The former head of both the CIA and Pentagon, Robert Gates, weighed in on the events surrounding fugitive leaker Edward Snowden in an exclusive interview with CNN’s Christiane Amanpour on Wednesday.
“If you can’t ultimately trust people then you’re in real trouble,” Gates told Amanpour. “And the consequence of that is you will have a narrowing and a narrowing of the information that’s made available to people for analysis, and for decision making, as people try to protect that information. And you will be back in the same kind of situation that we apparently had prior to 9/11, where you don’t have the ability for people with the broad enough access to connect the dots.”
Gates indicated the Supreme Court's decision to strike down the Defense of Marriage Act on Wednesday was a good one, in his view.

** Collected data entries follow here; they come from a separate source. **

(** ** Package [ln] *)

Record LNDclient (N : Type) : Type :=
  { lndClient : lnrpc.LightningClient N;
    ctx : context.Context;
    conn : option grpc.ClientConn }.
Arguments lndClient {N} _.
Arguments ctx {N} _.
Arguments conn {N} _.

Definition GenerateInvoice {N : Type} (c : LNDclient N) (amount : Z) (memo : string)
    : M N (string * option error) :=
  let invoice :=
    lnrpc.Invoice.mk memo [] [] amount false EmptyString in
  _ <- log.Println "Creating invoice for a new API request" ;;
  '(res, err) <- callAddInvoice (lndClient c) (ctx c) invoice ;;
  match err with
  | Some e => ret (EmptyString, Some e)
  | None => ret (lnrpc.GetPaymentRequest res, None)
  end.

Definition CheckInvoice {N : Type} (c : LNDclient N) (preimage : string)
    : M N (bool * option error) :=
  let '(decodedPreimage, err) := base64.DecodeString preimage in
  match err with
  | Some e => ret (false, Some (CorruptInputError e))
  | None =>
      let hash := sha256.Sum256 decodedPreimage in
      let hashSlice := hash in
      let paymentHash :=
        lnrpc.PaymentHash.mk (hex.EncodeToString hashSlice) hashSlice in
      let encodedHash := base64.EncodeToString hashSlice in
      _ <- log.Printf_hash encodedHash ;;
      '(invoice, err) <- callLookupInvoice (lndClient c) (ctx c) paymentHash ;;
      match err with
      | Some e => ret (false, Some e)
      | None =>
          if negb (lnrpc.GetSettled invoice)
          then ret (false, None)
          else ret (true, None)
      end
  end.

Record LNDoptions : Type :=
  mkLNDoptions { Address : string; CertFile : string; MacaroonFile : string }.

Definition DefaultLNDoptions : LNDoptions :=
  mkLNDoptions "localhost:10009" "tls.cert" "invoice.macaroon".

Definition assignDefaultValues (lndOptions : LNDoptions) : LNDoptions :=
  let lndOptions :=
    if String.eqb (Address lndOptions) ""
    then mkLNDoptions (Address DefaultLNDoptions) (CertFile lndOptions)
           (MacaroonFile lndOptions)
    else lndOptions in
  let lndOptions :=
    if String.eqb (CertFile lndOptions) ""
    then mkLNDoptions (Address lndOptions) (CertFile DefaultLNDoptions)
           (MacaroonFile lndOptions)
    else lndOptions in
  let lndOptions :=
    if String.eqb (MacaroonFile lndOptions) ""
    then mkLNDoptions (Address lndOptions) (CertFile lndOptions)
           (MacaroonFile DefaultLNDoptions)
    else lndOptions in
  lndOptions.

"I think that anything that treats people equally is a good thing," he told Amanpour. "The Defense of Marriage Act was the sole impediment to extending full benefits to gay couples in the military. We always acknowledged that we would as much as we could within the framework of that law for shared benefits, but that until the law was changed, there were limits on what we could do."

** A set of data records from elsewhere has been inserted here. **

(** * The readiness-driven echo server and echo client

    A shallow embedding of the two scripts of the [selectors] notebook,
    [selectors_echo_server.py] and [selectors_echo_client.py].

    - Channels (sockets) are identified by their file descriptor, a [nat].
    - Byte strings are [list byte]; Python's unbounded integers are [Z].
    - The selector's registration table is a finite map from channel to
      [SelectorKey].
    - Everything the scripts do to the outside world (socket calls and selector
      calls) is appended, in program order, to a [trace] of [Effect]s kept in
      the script's state; the [print], [getpeername] and [setblocking] calls
      have no effect on that state and are left out.
    - What the operating system answers (which channels are ready, what a
      [recv] will return, which connection an [accept] will produce) is input:
      one [list Ready] per call of [select].
    - An uncaught Python exception ends the script: every operation returns a
      [result], either [Ok] or [Raise] with the state at the point of the
      exception.
    - For the demo as a whole the two scripts are put at the two ends of one
      connection ([single_shot_demo]), and the answers of the operating system
      are computed from the bytes in transit.

    The definitions come first; the properties follow, one module per script. *)

From Stdlib Require Import ZArith List Lia Strings.Byte Strings.String.
From stdpp Require Import base gmap sets list.

Local Open Scope Z_scope.

Abbreviation channel := nat (only parsing).
Abbreviation bytes := (list byte) (only parsing).

Global Instance byte_eq_dec : EqDecision byte := Byte.byte_eq_dec.

(** ** Exceptions and results *)

(** The exceptions the scripts can meet: the two selector errors of the
    specification (both are [KeyError] in Python) and the [NameError] of a
    variable read before it was ever assigned. *)
Inductive Error : Type :=
| DuplicateRegistration
| NotRegistered
| NameError.

(** Result of a call that does not touch the script's variables. *)
Inductive try (A : Type) : Type :=
| Return (a : A)
| Throw (e : Error).
Arguments Return {A} a.
Arguments Throw {A} e.

(** Result of a statement run in state [S]. *)
Inductive result (S : Type) : Type :=
| Ok (st : S)
| Raise (e : Error) (st : S).
Arguments Ok {S} st.
Arguments Raise {S} e st.

Definition state_of {S : Type} (r : result S) : S :=
  match r with Ok st => st | Raise _ st => st end.

Definition and_then {S : Type} (r : result S) (k : S → result S) : result S :=
  match r with Ok st => k st | Raise e st => Raise e st end.

Notation "r >>> k" := (and_then r k) (at level 61, left associativity).

(** How a [while keep_running:] loop stands after a finite sequence of polls:
    it fell out of the loop ([Exited]), it is still looping when the polls run
    out ([Running]), or an exception ended it ([Crashed]). *)
Inductive Outcome (S : Type) : Type :=
| Exited (st : S)
| Running (st : S)
| Crashed (e : Error) (st : S).
Arguments Exited {S} st.
Arguments Running {S} st.
Arguments Crashed {S} e st.

Definition final {S : Type} (o : Outcome S) : S :=
  match o with Exited st => st | Running st => st | Crashed _ st => st end.

(** ** Python truth values *)

Definition truth_bytes (b : bytes) : bool :=
  match b with [] => false | _ :: _ => true end.

Definition truth_int (n : Z) : bool := negb (n =? 0).

Definition len (b : bytes) : Z := Z.of_nat (length b).

(** ** The outside world *)

(** One entry of what the operating system reports to a [select] call:
    channel [ready_fd] is ready for the events [ready_events]; a [recv] on it
    would be served from the pending bytes [ready_recv]; an [accept] on it
    would produce the connection [ready_accept]. *)
Record Ready : Type := mkReady {
  ready_fd : channel;
  ready_events : Z;
  ready_recv : bytes;
  ready_accept : channel
}.

(** [connection.recv(bufsize)]: at most [bufsize] of the pending bytes. *)
Definition recv (bufsize : nat) (pending : bytes) : bytes := take bufsize pending.
Global Arguments recv : simpl never.

(** The calls a script makes, in program order. *)
Inductive Effect : Type :=
| Dispatch (c : channel) (mask : Z)
| Recv (c : channel) (data : bytes)
| Sendall (c : channel) (data : bytes)
| Accept (sock new_connection : channel)
| Close (c : channel)
| Register (c : channel) (events : Z)
| Modify (c : channel) (events : Z)
| Unregister (c : channel).

Global Instance Effect_eq_dec : EqDecision Effect.
Proof. solve_decision. Defined.

(** ** The selector *)

Module selectors.
(** * Timeseries anomaly detection notebook: embedding and properties

    Shallow embedding of
    [examples/timeseries/ipynb/timeseries_anomaly_detection.ipynb]:
    normalisation, sliding-window construction, the per-sample mean absolute
    error, the threshold, the per-window anomaly mask and its reduction to
    data indices, and then the code cells themselves, run in order over the
    kernel's namespace.

    Conventions.
    - Python integers are [Z]; [range], list indexing and slicing follow
      Python (negative indices wrap, slices clamp, an index out of range
      raises).
    - Floating-point numbers are idealised as real numbers. A result that
      IEEE arithmetic would make nan or infinite (a division by zero, the
      mean of nothing) is the outcome [NotReal]: numpy warns and goes on
      there, which is outside the real numbers. It is not an exception, and
      the embedding follows a run up to the statement that yields it.
    - A numpy array is a nested list; an array without rows has no further
      shape in this representation. An operation that raises in Python
      yields [Raise].
    - The CSV download, date parsing, the Keras model and matplotlib are
      variables of the notebook. An import statement and a function
      definition bind a name; importing is taken to succeed.
    - The kernel keeps its namespace and the outputs shown when a cell
      raises: a run ends with the output, the namespace and the outcome it
      reached. *)


From Stdlib Require Import String List ZArith Bool Lia Reals Lra Sorted.
Import ListNotations.

(** ** Outcomes of a computation *)

Inductive exn : Type :=
| AxisError
| ValueError
| IndexError
| NameError
| TypeError
| URLError
| FrameworkError.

On Syria’s civil war, which has now gone on for more than two years, Gates said the United States often overestimate our ability to shape events in that part of the world.

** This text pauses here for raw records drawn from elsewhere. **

(** * convolve2D: the hand-written convolutional filter of
      notebooks/unused/03a-example-convolutional-networks.ipynb

    The routine is embedded as a program of a small state-and-exception
    monad over a store of numpy arrays.  Array elements are exact rationals
    ([Q]): rounding, overflow and NaN of IEEE doubles are outside this model.
    Integers are Python integers ([Z]); [Z.div] is floor division, as [//]. *)

From Stdlib Require Import QArith Qminmax ZArith Lia.
From stdpp Require Import base list strings.
From Stdlib Require Import DecimalString.

Local Open Scope Z_scope.

(** ** Exceptions and results *)

(** The Python exceptions the routine can raise.  [ValueError] is split by
    the place that raises it. *)
Inductive exn : Type :=
| ZeroDivisionError        (* integer division or modulo by zero *)
| IndexError               (* tuple index / array index out of range *)
| NegativeDimensions       (* ValueError: negative dimensions are not allowed *)
| ShapeMismatch            (* ValueError: shape-mismatch for sum (tensordot) *)
| BroadcastError           (* ValueError: could not broadcast input array *)
| KernelRank.              (* the kernel is not a matrix: outside the model *)

Inductive result (A : Type) : Type :=
| Ok (a : A)
| Err (e : exn).
Arguments Ok {A} a.
Arguments Err {A} e.

Definition raises {A} (r : result A) : Prop := ∃ e, r = Err e.

(** ** Arrays *)

(** A matrix and a rank-3 array: the [shape] tuple and the nested rows.
    The shape is kept apart from the data, as numpy does: an array of shape
    (0, 5, 3) has no row but still five columns and three channels. *)
Record array2 : Type := Array2 { shape2 : nat * nat; data2 : list (list Q) }.
Record array3 : Type :=
  Array3 { shape3 : nat * nat * nat; data3 : list (list (list Q)) }.

Inductive ndarray : Type :=
| Nd2 (a : array2)
| Nd3 (a : array3).

(** The data invariant of a numpy array: the data fills the shape. *)
Definition wf2 (a : array2) : Prop :=
  length (data2 a) = (shape2 a).1 ∧
  Forall (λ row, length row = (shape2 a).2) (data2 a).

Definition wf3 (a : array3) : Prop :=
  length (data3 a) = (shape3 a).1.1 ∧
  Forall (λ row, length row = (shape3 a).1.2 ∧
                 Forall (λ px, length px = (shape3 a).2) row) (data3 a).

(** [a[i, j, ch]] and [a[i, j, :]] for indices inside the array. *)
Definition getpx (a : array3) (i j : nat) : option (list Q) :=
  data3 a !! i ≫= (.!! j).
Definition get3 (a : array3) (i j ch : nat) : option Q :=
  getpx a i j ≫= (.!! ch).

(** [np.zeros((n0, n1, n2))] once the dimensions are known to be natural. *)
Definition zeros3 (n0 n1 n2 : nat) : array3 :=
  {| shape3 := (n0, n1, n2);
     data3 := replicate n0 (replicate n1 (replicate n2 0%Q)) |}.

(** ** Python slices *)

(** Bounds of [lo:hi] on an axis of length [len] (step 1): a negative bound
    counts from the end, and both are clipped to the axis. *)
Definition adjust_index (i len : Z) : Z :=
  if i <? 0 then Z.max (i + len) 0 else Z.min i len.

Definition slice_start (lo : Z) (n : nat) : nat :=
  Z.to_nat (adjust_index lo (Z.of_nat n)).
Definition slice_len (lo hi : Z) (n : nat) : nat :=
  Z.to_nat (adjust_index hi (Z.of_nat n) - adjust_index lo (Z.of_nat n)).

Definition py_slice {A} (lo hi : Z) (l : list A) : list A :=
  take (slice_len lo hi (length l)) (drop (slice_start lo (length l)) l).

(** The view [a[lo0:hi0, lo1:hi1, :]]. *)
Definition slice3 (a : array3) (lo0 hi0 lo1 hi1 : Z) : array3 :=
  let '(n0, n1, n2) := shape3 a in
  {| shape3 := (slice_len lo0 hi0 n0, slice_len lo1 hi1 n1, n2);
     data3 := map (py_slice lo1 hi1) (py_slice lo0 hi0 (data3 a)) |}.

(** [dst[lo0:hi0, lo1:hi1, :] = src].  Cell (i, j) of the region takes pixel
    (i - start0, j - start1) of [src].  numpy would also broadcast unit axes
    of [src]; that is not modelled, the one call site passes equal shapes
    (lemma [pad_assign_ok]). *)
Definition assign_slice3 (dst : array3) (lo0 hi0 lo1 hi1 : Z) (src : array3)
  : result array3 :=
  let '(n0, n1, _) := shape3 dst in
  let a0 := slice_start lo0 n0 in
  let a1 := slice_start lo1 n1 in
  let b0 := (a0 + slice_len lo0 hi0 n0)%nat in
  let b1 := (a1 + slice_len lo1 hi1 n1)%nat in
  if decide (shape3 (slice3 dst lo0 hi0 lo1 hi1) = shape3 src) then
    Ok {| shape3 := shape3 dst;
          data3 :=
            imap (λ i row,
                    if bool_decide (a0 ≤ i < b0)%nat then
                      imap (λ j px,
                              if bool_decide (a1 ≤ j < b1)%nat then
                                default px (getpx src (i - a0) (j - a1))
                              else px) row
                    else row) (data3 dst) |}
  else Err BroadcastError.

(** An integer index on an axis of length [n]: negative indices count from
    the end; [None] is numpy's IndexError. *)
Definition norm_index (i : Z) (n : nat) : option nat :=
  let j := if i <? 0 then i + Z.of_nat n else i in
  if bool_decide (0 ≤ j < Z.of_nat n) then Some (Z.to_nat j) else None.

(** [a[ix, iy, :] = v] for a vector [v]. *)
Definition setitem3 (a : array3) (ix iy : Z) (v : list Q) : result array3 :=
  let '(n0, n1, n2) := shape3 a in
  match norm_index ix n0, norm_index iy n1 with
  | Some i, Some j =>
      if decide (length v = n2) then
        Ok {| shape3 := shape3 a; data3 := alter (<[j:=v]>) i (data3 a) |}
      else Err BroadcastError
  | _, _ => Err IndexError
  end.

(** ** tensordot *)

Definition Qsum (l : list Q) : Q := fold_left Qplus l 0%Q.

(** [np.dot] of a row vector of length K with a K x n matrix. *)
Definition dot (at_ : list Q) (bt : list (list Q)) (n : nat) : list Q :=
  map (λ ch, Qsum (zip_with (λ x px, (x * nth ch px 0)%Q) at_ bt)) (seq 0 n).

(** [np.tensordot(a, b, axes=2)] for a matrix [a] and a rank-3 [b]: the two
    axes of [a] must equal the first two of [b]; [a] is reshaped to
    (1, k0*k1), [b] to (k0*k1, n), and the result is their product. *)
Definition tensordot (a : array2) (b : array3) : result (list Q) :=
  let '(k0, k1) := shape2 a in
  let '(r, c, n) := shape3 b in
  if decide (k0 = r ∧ k1 = c) then
    Ok (dot (concat (data2 a)) (concat (data3 b)) n)
  else Err ShapeMismatch.

(** ** Elementwise maximum and minimum with a scalar *)

Definition map3 (f : Q → Q) (a : array3) : array3 :=
  {| shape3 := shape3 a; data3 := map (map (map f)) (data3 a) |}.

Definition maximum (a : array3) (c : Q) : array3 := map3 (λ x, Qmax x c) a.
Definition minimum (a : array3) (c : Q) : array3 := map3 (λ x, Qmin x c) a.

(** ** The store and the monad *)

(** An array object lives in a cell of the store; a variable of the program
    holds the location of its array, so [padded_image = input_image] makes
    two names of one cell.  Cells are never freed. *)
Abbreviation loc := nat.
Abbreviation heap := (list ndarray).

Definition M (A : Type) : Type := heap → result A * heap.

Definition ret {A} (a : A) : M A := λ h, (Ok a, h).
Definition raise {A} (e : exn) : M A := λ h, (Err e, h).
Definition bind {A B} (m : M A) (k : A → M B) : M B :=
  λ h, match m h with
       | (Ok a, h') => k a h'
       | (Err e, h') => (Err e, h')
       end.
Definition lift {A} (r : result A) : M A := λ h, (r, h).

Notation "'let*' x ':=' m 'in' k" := (bind m (λ x, k))
  (at level 10, x name, m at level 100, k at level 200).
Notation "'run*' m 'in' k" := (bind m (λ _, k))
  (at level 10, m at level 100, k at level 200).

Definition alloc (v : ndarray) : M loc := λ h, (Ok (length h), h ++ [v]).
Definition store (l : loc) (v : ndarray) : M unit := λ h, (Ok tt, <[l:=v]> h).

“But under the circumstances, I believe that if we are going to assist segments of the Syrian opposition that the way the president has decided to do it is the way to do it,” he told Amanpour. “Which is through Turkey and Jordan; basic military equipment, I would be willing to give them more anti-armor, I would not give them surface to air missiles.”
Even so, Gates said he does not think that this will be enough to tip the balance of power on the ground to a political or negotiated settlement in Syria.